Thursday, December 29, 2016

Automating the installation of Debian on z/VM instances

I got tired of manually fetching installation images via either FTP or by manually transferring files to z/VM to test s390x installs. Hence it was about time to automate it. Originally I wanted to instrument an installation via vmcp from another instance on the same host but I figured that I cannot really rely on a secondary instance when I need it and went the s3270/x3270-script way instead.

The resulting script isn't something I'm particularly proud of, especially as it misses error handling that really should be there. But this is not expect  instead you operate on whole screens of data and z/VM is not particularly helpful in telling you that you just completed your logon either. Anyway, it seems to work for me. It downloads the most recent stable or daily image if they are not present yet, uploads them via DFT to CMS and makes sure that the installation does not terminate when the script disconnects. Sadly DFT is pretty slow, so I'm stuck with 70 kB/s and about five minutes of waiting until kernel and initrd are finally uploaded. Given that installations themselves are usually blazingly fast on System z, I'm not too annoyed by that, though.
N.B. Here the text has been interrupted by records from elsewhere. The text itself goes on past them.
(* ===== verification/LinkRules.v ===== *)
(** Link classification.

    Two tables classify a link from the types of its end devices: [RULES] of
    [backend/link_rules.py] (physical media, link viability) and
    [LINK_TYPE_RULES] of [backend/constants/link_types.py], read by
    [link_classification_service.classify] (admission of new links).  Both are
    ordered rule lists searched for the first matching rule.  The two modules
    repeat the same matchers; they are defined once here. *)

From S2P Require Import Prelude PyFloat Models.

Definition ROUTER_CLASS : list DeviceType := [BACKBONE_GATEWAY; CORE_ROUTER; EDGE_ROUTER].
Definition PASSIVE_INLINE : list DeviceType := [SPLITTER; HOP; NVT; ODF].
Definition ONT_CLASS : list DeviceType := [ONT; BUSINESS_ONT].

(** * Matchers *)

Definition is_type (d : Device) (t : DeviceType) : bool := bool_decide (dev_type d = t).
Definition in_class (d : Device) (c : list DeviceType) : bool := mem (dev_type d) c.

Definition match_router_router (a b : Device) : bool :=
  in_class a ROUTER_CLASS && in_class b ROUTER_CLASS.

Definition match_olt_passive (a b : Device) : bool :=
  (is_type a OLT && in_class b PASSIVE_INLINE) || (is_type b OLT && in_class a PASSIVE_INLINE).

Definition match_passive_passive (a b : Device) : bool :=
  in_class a PASSIVE_INLINE && in_class b PASSIVE_INLINE.

Definition match_passive_ont (a b : Device) : bool :=
  (in_class a PASSIVE_INLINE && in_class b ONT_CLASS) ||
  (in_class b PASSIVE_INLINE && in_class a ONT_CLASS).

Definition match_olt_ont_direct (a b : Device) : bool :=
  (is_type a OLT && in_class b ONT_CLASS) || (is_type b OLT && in_class a ONT_CLASS).

Definition match_aon_switch_cpe (a b : Device) : bool :=
  (is_type a AON_SWITCH && is_type b AON_CPE) || (is_type b AON_SWITCH && is_type a AON_CPE).

Definition match_aon_switch_router (a b : Device) : bool :=
  (is_type a AON_SWITCH && in_class b ROUTER_CLASS) ||
  (is_type b AON_SWITCH && in_class a ROUTER_CLASS).

Definition match_olt_router (a b : Device) : bool :=
  (is_type a OLT && in_class b ROUTER_CLASS) || (is_type b OLT && in_class a ROUTER_CLASS).

Definition match_active_passive_invalid (a b : Device) : bool :=
  if (in_class a PASSIVE_INLINE && in_class b (ROUTER_CLASS ++ [AON_SWITCH; AON_CPE])) ||
     (in_class b PASSIVE_INLINE && in_class a (ROUTER_CLASS ++ [AON_SWITCH; AON_CPE]))
  then true else false.

Definition match_ont_ont_invalid (a b : Device) : bool :=
  in_class a ONT_CLASS && in_class b ONT_CLASS.

(** * The two rule tables *)

Record RuleDef := mkRule {
  rule_id : string;
  allowed : bool;
  link_class : string;
  matcher : Device → Device → bool
}.

Record LinkRuleResult := mkResult {
  res_rule_id : string;
  res_allowed : bool;
  res_link_class : string
}.

Definition RULES : list RuleDef := [
  mkRule "L1" true "routed_p2p" match_router_router;
  mkRule "L2" true "optical_segment" match_olt_passive;
  mkRule "L3" true "optical_segment" match_passive_passive;
  mkRule "L4" true "optical_termination" match_passive_ont;
  mkRule "L5" true "optical_segment" match_olt_ont_direct;
  mkRule "L6" true "access_edge" match_aon_switch_cpe;
  mkRule "L6A" true "access_uplink_aon" match_aon_switch_router;
  mkRule "L6B" true "access_uplink_olt" match_olt_router;
  mkRule "L7" false "mixed_invalid" match_active_passive_invalid;
  mkRule "L8" false "peer_invalid" match_ont_ont_invalid
].

Definition LINK_TYPE_RULES : list RuleDef := [
  mkRule "L1" true "routed_p2p" match_router_router;
  mkRule "L2" true "optical_segment" match_olt_passive;
  mkRule "L3" true "optical_segment" match_passive_passive;
  mkRule "L4" true "optical_termination" match_passive_ont;
  mkRule "L5" true "optical_segment" match_olt_ont_direct;
  mkRule "L6A" true "access_uplink" match_aon_switch_router;
  mkRule "L6B" true "access_uplink" match_olt_router;
  mkRule "L6" true "access_edge" match_aon_switch_cpe;
  mkRule "L7" false "mixed_invalid" match_active_passive_invalid;
  mkRule "L8" false "peer_invalid" match_ont_ont_invalid
].

Fixpoint first_rule (rules : list RuleDef) (a b : Device) : LinkRuleResult :=
  match rules with
  | [] => mkResult "L9" false "reverse_invalid"
  | r :: rules' =>
      if matcher r a b then mkResult (rule_id r) (allowed r) (link_class r)
      else first_rule rules' a b
  end.

(** link_rules.classify_link *)
Definition classify_link (a b : Device) : LinkRuleResult := first_rule RULES a b.

(** link_classification_service.classify *)
Definition classify (a b : Device) : LinkRuleResult := first_rule LINK_TYPE_RULES a b.

(** link_rules.allowed_media_codes_for_class *)
Definition allowed_media_codes_for_class (c : string) : list string :=
  if String.eqb c "routed_p2p" then ["SMF_G652D"; "SMF_G657A1"; "SMF_G657A2"]
  else if mem c ["optical_segment"; "optical_termination"] then
    ["SMF_G652D"; "SMF_G657A1"; "SMF_G657A2"; "MMF_OM3"; "MMF_OM4"]
  else if String.eqb c "access_edge" then ["CAT6A_UTP"]
  else if String.eqb c "access_uplink_olt" then ["SMF_G652D"; "SMF_G657A1"; "SMF_G657A2"]
  else if String.eqb c "access_uplink_aon" then
    ["SMF_G652D"; "SMF_G657A1"; "SMF_G657A2"; "MMF_OM3"; "MMF_OM4"; "CAT6A_UTP"]
  else [].

(** * Properties *)

(** Classification only looks at the two types: 196 cases decide it. *)
Ltac by_types a b :=
  destruct a as [ia na ta], b as [ib nb tb]; destruct ta, tb; vm_compute; reflexivity.

(** The class the admission table gives to a link, as the media table names it. *)
Definition refine_uplink (r : LinkRuleResult) : LinkRuleResult :=
  if String.eqb (res_rule_id r) "L6A" then mkResult "L6A" (res_allowed r) "access_uplink_aon"
  else if String.eqb (res_rule_id r) "L6B" then mkResult "L6B" (res_allowed r) "access_uplink_olt"
  else r.

(** The two rule tables agree.  For every pair of devices the admission
    classifier ([classify]) and the media classifier ([classify_link]) choose
    the same rule and the same verdict, although the tables order their rules
    differently; the link classes differ only by the split of [access_uplink]
    into its AON and OLT variants. *)
Lemma classifiers_agree a b : classify_link a b = refine_uplink (classify a b).
Proof. by_types a b. Qed.

(** Swapping the ends of a link does not change its classification. *)
Lemma classify_link_sym a b : classify_link a b = classify_link b a.
Proof. by_types a b. Qed.

Lemma classify_sym a b : classify a b = classify b a.
Proof. by_types a b. Qed.

(** A link is admitted by the classification service exactly when the
    media catalogue has at least one medium for its class, and then the default
    single-mode fiber is among them except on the copper access edge; the
    orientation of the link does not matter for either. *)
Lemma admitted_iff_media a b :
  let r := classify_link a b in
  res_allowed (classify a b) = bool_decide (allowed_media_codes_for_class (res_link_class r) ≠ []) ∧
  mem "SMF_G652D" (allowed_media_codes_for_class (res_link_class r)) =
    res_allowed r && negb (String.eqb (res_link_class r) "access_edge") ∧
  classify_link b a = r ∧ classify b a = classify a b.
Proof.
  split; [|split; [|split]].
  1-2: by_types a b.
  - apply classify_link_sym.
  - apply classify_sym.
Qed.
I previously wrote about a parmfile example that sets enough options to bring debian-installer to the point of a working network console via SSH without further prompting. It's a little unfortunate that s390-netdevice needs to be preseeded with the hardware addresses of the network card in all cases, even if only one is available. I should go and fix that. For now this means that the parmfile will be dependent on the actual VM system definition. With that in mind there is an example script in the same gist that writes out a parmfile and then calls the reinstall script mentioned above. Given that debian-installer now supports HTTPS (so far only in the daily images) you can even do a reasonably secure bootstrapping of the network console credentials and preseeding settings.

If you put this pretty generic preseed configuration file onto a securely accessible webserver and reference it from the parmfile, you can also skip the more tedious questions at the beginning of debian-installer. A secure transport is encouraged as preseed files can do anything to your installation process. Unfortunately it seems that there is no way to preseed SSH keys for the resulting installation yet, neither for the created user nor for root. So I haven't achieved my desired target of a fully automated installation just yet. Debian's Jenkins setup just went with insecure defaults, but given that my sponsored VMs are necessarily connected to the public Internet that seemed like a bad idea to me. I suppose one way out would be to IP/password ACL the preseed file. Another one to somehow get SSH key support into user-setup.